Extracted data entries:
- - - - - - -

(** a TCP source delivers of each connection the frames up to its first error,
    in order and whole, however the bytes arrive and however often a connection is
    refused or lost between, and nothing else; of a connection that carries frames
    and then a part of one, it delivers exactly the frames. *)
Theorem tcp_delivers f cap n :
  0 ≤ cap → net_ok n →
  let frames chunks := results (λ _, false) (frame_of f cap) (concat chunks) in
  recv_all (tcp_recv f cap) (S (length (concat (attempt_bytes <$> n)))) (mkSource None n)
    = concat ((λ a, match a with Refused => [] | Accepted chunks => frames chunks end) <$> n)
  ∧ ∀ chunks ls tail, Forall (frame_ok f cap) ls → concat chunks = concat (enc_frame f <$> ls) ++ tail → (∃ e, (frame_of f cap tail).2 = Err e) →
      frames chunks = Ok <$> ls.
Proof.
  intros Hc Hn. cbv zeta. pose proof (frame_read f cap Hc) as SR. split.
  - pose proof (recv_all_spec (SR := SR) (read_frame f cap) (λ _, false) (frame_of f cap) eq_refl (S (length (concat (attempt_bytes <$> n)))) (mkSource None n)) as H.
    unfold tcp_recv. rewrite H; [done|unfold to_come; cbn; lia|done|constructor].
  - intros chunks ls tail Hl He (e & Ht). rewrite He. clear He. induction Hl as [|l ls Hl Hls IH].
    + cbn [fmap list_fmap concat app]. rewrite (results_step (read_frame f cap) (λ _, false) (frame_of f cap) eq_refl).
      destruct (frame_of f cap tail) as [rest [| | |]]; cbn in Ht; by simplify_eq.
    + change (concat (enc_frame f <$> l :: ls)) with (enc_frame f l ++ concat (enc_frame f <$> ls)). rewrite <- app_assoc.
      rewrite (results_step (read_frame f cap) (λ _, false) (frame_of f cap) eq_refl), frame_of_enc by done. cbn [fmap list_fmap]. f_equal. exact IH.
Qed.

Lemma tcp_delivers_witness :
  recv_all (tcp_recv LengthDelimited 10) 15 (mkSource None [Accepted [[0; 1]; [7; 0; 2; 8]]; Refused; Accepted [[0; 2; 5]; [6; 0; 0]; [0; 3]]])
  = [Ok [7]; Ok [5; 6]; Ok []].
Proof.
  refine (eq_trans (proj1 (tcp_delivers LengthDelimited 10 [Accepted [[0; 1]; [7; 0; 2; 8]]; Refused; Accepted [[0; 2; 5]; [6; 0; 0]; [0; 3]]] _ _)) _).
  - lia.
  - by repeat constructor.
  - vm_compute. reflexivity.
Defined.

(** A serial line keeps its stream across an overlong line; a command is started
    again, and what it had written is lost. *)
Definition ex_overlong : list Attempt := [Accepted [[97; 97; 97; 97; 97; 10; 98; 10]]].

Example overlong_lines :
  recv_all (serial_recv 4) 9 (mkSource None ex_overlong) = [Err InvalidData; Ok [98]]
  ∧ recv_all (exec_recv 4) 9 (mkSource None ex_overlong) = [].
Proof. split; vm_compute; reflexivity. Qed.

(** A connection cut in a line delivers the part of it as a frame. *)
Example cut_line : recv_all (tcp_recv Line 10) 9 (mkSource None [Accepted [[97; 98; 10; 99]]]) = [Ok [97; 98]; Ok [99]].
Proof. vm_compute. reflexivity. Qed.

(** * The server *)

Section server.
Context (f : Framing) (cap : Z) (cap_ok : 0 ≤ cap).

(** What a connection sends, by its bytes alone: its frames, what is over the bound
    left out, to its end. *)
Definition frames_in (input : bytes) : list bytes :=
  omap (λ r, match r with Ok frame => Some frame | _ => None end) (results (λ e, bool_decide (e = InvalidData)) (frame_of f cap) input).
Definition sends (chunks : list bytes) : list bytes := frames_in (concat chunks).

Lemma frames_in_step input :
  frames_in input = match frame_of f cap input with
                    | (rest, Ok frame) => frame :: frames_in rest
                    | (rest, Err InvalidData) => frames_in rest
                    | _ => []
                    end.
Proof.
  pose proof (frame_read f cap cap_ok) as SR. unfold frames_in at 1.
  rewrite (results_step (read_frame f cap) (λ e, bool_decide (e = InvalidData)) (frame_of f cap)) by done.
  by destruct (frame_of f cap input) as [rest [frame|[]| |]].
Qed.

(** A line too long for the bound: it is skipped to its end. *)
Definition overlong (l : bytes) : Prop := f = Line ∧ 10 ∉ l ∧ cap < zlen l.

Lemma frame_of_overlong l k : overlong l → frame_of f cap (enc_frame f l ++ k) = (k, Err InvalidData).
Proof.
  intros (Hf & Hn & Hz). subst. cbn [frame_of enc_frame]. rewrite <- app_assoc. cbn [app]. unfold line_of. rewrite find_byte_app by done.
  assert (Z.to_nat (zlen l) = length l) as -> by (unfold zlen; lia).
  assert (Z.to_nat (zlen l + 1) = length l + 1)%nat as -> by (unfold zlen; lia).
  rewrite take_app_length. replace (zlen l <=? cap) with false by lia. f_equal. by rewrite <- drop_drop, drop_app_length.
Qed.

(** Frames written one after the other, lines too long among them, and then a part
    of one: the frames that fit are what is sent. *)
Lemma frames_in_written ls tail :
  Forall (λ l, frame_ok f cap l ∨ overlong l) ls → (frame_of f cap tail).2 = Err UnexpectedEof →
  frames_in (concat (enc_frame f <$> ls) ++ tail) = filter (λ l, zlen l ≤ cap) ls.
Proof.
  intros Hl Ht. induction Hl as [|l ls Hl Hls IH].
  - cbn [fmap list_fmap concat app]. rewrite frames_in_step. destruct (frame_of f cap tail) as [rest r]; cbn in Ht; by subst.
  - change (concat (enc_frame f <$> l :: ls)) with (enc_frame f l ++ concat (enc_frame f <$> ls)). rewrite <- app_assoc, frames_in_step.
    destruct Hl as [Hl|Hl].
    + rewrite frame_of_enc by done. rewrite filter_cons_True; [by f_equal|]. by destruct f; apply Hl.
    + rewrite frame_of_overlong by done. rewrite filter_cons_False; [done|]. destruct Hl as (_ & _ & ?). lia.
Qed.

- - - - - - -

Assigned task:
Word for word, restate the lines of the data above that fall between the line holding "ex_overlong) = []." and the line holding "assert (Z.to_nat (zlen l)", inclusive, and no other lines.

Result of this exercise:
  ∧ recv_all (exec_recv 4) 9 (mkSource None ex_overlong) = [].
Proof. split; vm_compute; reflexivity. Qed.

(** A connection cut in a line delivers the part of it as a frame. *)
Example cut_line : recv_all (tcp_recv Line 10) 9 (mkSource None [Accepted [[97; 98; 10; 99]]]) = [Ok [97; 98]; Ok [99]].
Proof. vm_compute. reflexivity. Qed.

(** * The server *)

Section server.
Context (f : Framing) (cap : Z) (cap_ok : 0 ≤ cap).

(** What a connection sends, by its bytes alone: its frames, what is over the bound
    left out, to its end. *)
Definition frames_in (input : bytes) : list bytes :=
  omap (λ r, match r with Ok frame => Some frame | _ => None end) (results (λ e, bool_decide (e = InvalidData)) (frame_of f cap) input).
Definition sends (chunks : list bytes) : list bytes := frames_in (concat chunks).

Lemma frames_in_step input :
  frames_in input = match frame_of f cap input with
                    | (rest, Ok frame) => frame :: frames_in rest
                    | (rest, Err InvalidData) => frames_in rest
                    | _ => []
                    end.
Proof.
  pose proof (frame_read f cap cap_ok) as SR. unfold frames_in at 1.
  rewrite (results_step (read_frame f cap) (λ e, bool_decide (e = InvalidData)) (frame_of f cap)) by done.
  by destruct (frame_of f cap input) as [rest [frame|[]| |]].
Qed.

(** A line too long for the bound: it is skipped to its end. *)
Definition overlong (l : bytes) : Prop := f = Line ∧ 10 ∉ l ∧ cap < zlen l.

Lemma frame_of_overlong l k : overlong l → frame_of f cap (enc_frame f l ++ k) = (k, Err InvalidData).
Proof.
  intros (Hf & Hn & Hz). subst. cbn [frame_of enc_frame]. rewrite <- app_assoc. cbn [app]. unfold line_of. rewrite find_byte_app by done.
  assert (Z.to_nat (zlen l) = length l) as -> by (unfold zlen; lia).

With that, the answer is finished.